→ **WORK TO BE COMPLETED**: Reproduce exactly the lines that run from the start of the records below to the line with "only subtracts and", inclusive.
● ● ● ● ●
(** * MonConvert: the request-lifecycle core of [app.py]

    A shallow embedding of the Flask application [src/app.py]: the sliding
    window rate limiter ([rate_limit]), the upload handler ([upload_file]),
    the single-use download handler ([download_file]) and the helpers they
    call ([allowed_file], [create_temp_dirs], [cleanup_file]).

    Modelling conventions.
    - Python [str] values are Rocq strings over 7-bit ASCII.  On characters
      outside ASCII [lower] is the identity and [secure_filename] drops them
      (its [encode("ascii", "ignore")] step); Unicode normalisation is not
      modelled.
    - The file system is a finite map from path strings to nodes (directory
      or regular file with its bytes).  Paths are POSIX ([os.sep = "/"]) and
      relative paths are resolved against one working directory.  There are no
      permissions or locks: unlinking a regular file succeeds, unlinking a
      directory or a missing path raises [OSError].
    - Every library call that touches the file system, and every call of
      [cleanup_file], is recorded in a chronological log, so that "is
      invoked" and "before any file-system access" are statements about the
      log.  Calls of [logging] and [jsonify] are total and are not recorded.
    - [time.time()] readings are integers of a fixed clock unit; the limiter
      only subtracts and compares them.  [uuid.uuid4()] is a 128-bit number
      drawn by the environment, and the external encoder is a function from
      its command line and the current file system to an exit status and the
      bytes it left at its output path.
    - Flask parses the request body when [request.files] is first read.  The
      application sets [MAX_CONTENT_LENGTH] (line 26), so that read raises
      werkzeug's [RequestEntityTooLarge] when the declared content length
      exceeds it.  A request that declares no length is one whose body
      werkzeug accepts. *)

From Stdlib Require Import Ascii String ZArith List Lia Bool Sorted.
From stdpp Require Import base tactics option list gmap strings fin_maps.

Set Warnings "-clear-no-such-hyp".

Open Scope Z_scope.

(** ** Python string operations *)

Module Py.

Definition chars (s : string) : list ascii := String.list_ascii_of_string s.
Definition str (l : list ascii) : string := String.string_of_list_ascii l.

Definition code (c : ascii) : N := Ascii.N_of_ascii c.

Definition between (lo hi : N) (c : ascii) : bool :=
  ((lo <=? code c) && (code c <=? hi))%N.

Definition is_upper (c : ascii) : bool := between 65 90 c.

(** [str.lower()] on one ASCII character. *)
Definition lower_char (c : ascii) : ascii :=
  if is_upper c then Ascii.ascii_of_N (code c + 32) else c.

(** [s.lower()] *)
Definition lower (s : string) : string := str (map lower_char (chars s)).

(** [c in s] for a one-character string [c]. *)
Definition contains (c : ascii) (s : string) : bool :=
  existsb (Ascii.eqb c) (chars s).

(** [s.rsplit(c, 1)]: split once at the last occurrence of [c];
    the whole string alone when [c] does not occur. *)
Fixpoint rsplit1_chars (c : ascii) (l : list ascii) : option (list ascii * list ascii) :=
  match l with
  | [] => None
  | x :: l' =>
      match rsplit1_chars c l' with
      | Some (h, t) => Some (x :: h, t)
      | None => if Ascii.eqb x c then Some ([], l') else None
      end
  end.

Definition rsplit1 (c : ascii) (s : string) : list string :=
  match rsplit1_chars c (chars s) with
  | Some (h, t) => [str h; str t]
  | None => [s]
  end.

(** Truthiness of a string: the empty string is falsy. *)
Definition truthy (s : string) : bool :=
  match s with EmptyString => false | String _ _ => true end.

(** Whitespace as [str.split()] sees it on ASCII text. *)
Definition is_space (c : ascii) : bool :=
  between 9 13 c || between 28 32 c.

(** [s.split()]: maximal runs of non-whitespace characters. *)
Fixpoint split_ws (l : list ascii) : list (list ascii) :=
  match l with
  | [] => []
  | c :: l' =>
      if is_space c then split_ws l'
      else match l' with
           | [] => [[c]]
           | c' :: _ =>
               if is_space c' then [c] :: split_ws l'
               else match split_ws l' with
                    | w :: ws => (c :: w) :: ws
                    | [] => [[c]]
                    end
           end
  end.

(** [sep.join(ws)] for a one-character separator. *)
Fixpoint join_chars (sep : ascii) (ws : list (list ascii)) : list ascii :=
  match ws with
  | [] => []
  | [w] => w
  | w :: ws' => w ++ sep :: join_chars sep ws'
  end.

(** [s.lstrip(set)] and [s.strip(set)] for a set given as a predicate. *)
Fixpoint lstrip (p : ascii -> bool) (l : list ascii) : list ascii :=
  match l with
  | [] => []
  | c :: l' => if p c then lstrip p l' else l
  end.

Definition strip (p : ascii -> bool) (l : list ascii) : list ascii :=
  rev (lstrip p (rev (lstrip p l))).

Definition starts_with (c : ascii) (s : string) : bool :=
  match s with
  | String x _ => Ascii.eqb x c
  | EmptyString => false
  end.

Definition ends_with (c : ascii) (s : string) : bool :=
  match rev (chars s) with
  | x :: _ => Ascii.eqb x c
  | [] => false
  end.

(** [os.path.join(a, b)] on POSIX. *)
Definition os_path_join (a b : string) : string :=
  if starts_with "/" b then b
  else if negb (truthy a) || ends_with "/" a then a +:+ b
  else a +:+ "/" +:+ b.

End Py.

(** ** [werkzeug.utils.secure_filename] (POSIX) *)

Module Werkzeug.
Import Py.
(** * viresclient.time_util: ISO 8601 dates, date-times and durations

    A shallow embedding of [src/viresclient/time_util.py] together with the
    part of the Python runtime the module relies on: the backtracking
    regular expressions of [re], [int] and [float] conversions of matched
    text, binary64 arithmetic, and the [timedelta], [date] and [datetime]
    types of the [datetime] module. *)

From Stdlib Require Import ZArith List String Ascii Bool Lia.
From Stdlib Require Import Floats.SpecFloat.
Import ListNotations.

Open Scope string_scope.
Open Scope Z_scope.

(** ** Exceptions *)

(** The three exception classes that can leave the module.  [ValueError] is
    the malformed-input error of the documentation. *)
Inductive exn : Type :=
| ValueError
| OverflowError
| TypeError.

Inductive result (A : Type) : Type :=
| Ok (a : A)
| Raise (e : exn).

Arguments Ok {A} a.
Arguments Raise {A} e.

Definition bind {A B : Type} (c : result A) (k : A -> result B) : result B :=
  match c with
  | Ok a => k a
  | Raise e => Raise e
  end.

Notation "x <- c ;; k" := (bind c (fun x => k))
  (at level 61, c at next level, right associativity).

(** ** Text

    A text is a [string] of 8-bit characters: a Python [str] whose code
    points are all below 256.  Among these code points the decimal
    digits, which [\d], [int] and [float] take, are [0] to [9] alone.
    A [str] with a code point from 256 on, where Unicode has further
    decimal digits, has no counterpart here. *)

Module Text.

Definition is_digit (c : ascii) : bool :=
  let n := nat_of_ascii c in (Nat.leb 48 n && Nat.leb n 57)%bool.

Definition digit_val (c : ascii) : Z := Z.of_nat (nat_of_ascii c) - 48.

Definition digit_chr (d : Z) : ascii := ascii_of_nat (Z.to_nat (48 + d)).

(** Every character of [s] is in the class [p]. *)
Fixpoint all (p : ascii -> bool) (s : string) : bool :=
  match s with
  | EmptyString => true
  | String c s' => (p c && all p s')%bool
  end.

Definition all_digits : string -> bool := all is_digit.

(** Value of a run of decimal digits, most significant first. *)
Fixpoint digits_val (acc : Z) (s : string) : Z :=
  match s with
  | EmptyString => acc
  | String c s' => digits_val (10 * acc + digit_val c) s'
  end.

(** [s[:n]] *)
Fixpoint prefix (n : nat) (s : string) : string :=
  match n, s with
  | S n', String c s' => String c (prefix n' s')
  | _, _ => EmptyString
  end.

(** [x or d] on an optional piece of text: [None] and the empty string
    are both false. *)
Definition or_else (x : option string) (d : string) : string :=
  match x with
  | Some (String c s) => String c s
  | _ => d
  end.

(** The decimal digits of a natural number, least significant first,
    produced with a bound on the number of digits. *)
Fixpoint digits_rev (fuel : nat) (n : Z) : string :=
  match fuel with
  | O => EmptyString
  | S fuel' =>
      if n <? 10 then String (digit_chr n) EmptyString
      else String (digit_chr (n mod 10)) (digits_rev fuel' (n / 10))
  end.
● ● ● ● ●
→ **TASK RESULT**:
(** * MonConvert: the request-lifecycle core of [app.py]

    A shallow embedding of the Flask application [src/app.py]: the sliding
    window rate limiter ([rate_limit]), the upload handler ([upload_file]),
    the single-use download handler ([download_file]) and the helpers they
    call ([allowed_file], [create_temp_dirs], [cleanup_file]).

    Modelling conventions.
    - Python [str] values are Rocq strings over 7-bit ASCII.  On characters
      outside ASCII [lower] is the identity and [secure_filename] drops them
      (its [encode("ascii", "ignore")] step); Unicode normalisation is not
      modelled.
    - The file system is a finite map from path strings to nodes (directory
      or regular file with its bytes).  Paths are POSIX ([os.sep = "/"]) and
      relative paths are resolved against one working directory.  There are no
      permissions or locks: unlinking a regular file succeeds, unlinking a
      directory or a missing path raises [OSError].
    - Every library call that touches the file system, and every call of
      [cleanup_file], is recorded in a chronological log, so that "is
      invoked" and "before any file-system access" are statements about the
      log.  Calls of [logging] and [jsonify] are total and are not recorded.
    - [time.time()] readings are integers of a fixed clock unit; the limiter
      only subtracts and compares them.  [uuid.uuid4()] is a 128-bit number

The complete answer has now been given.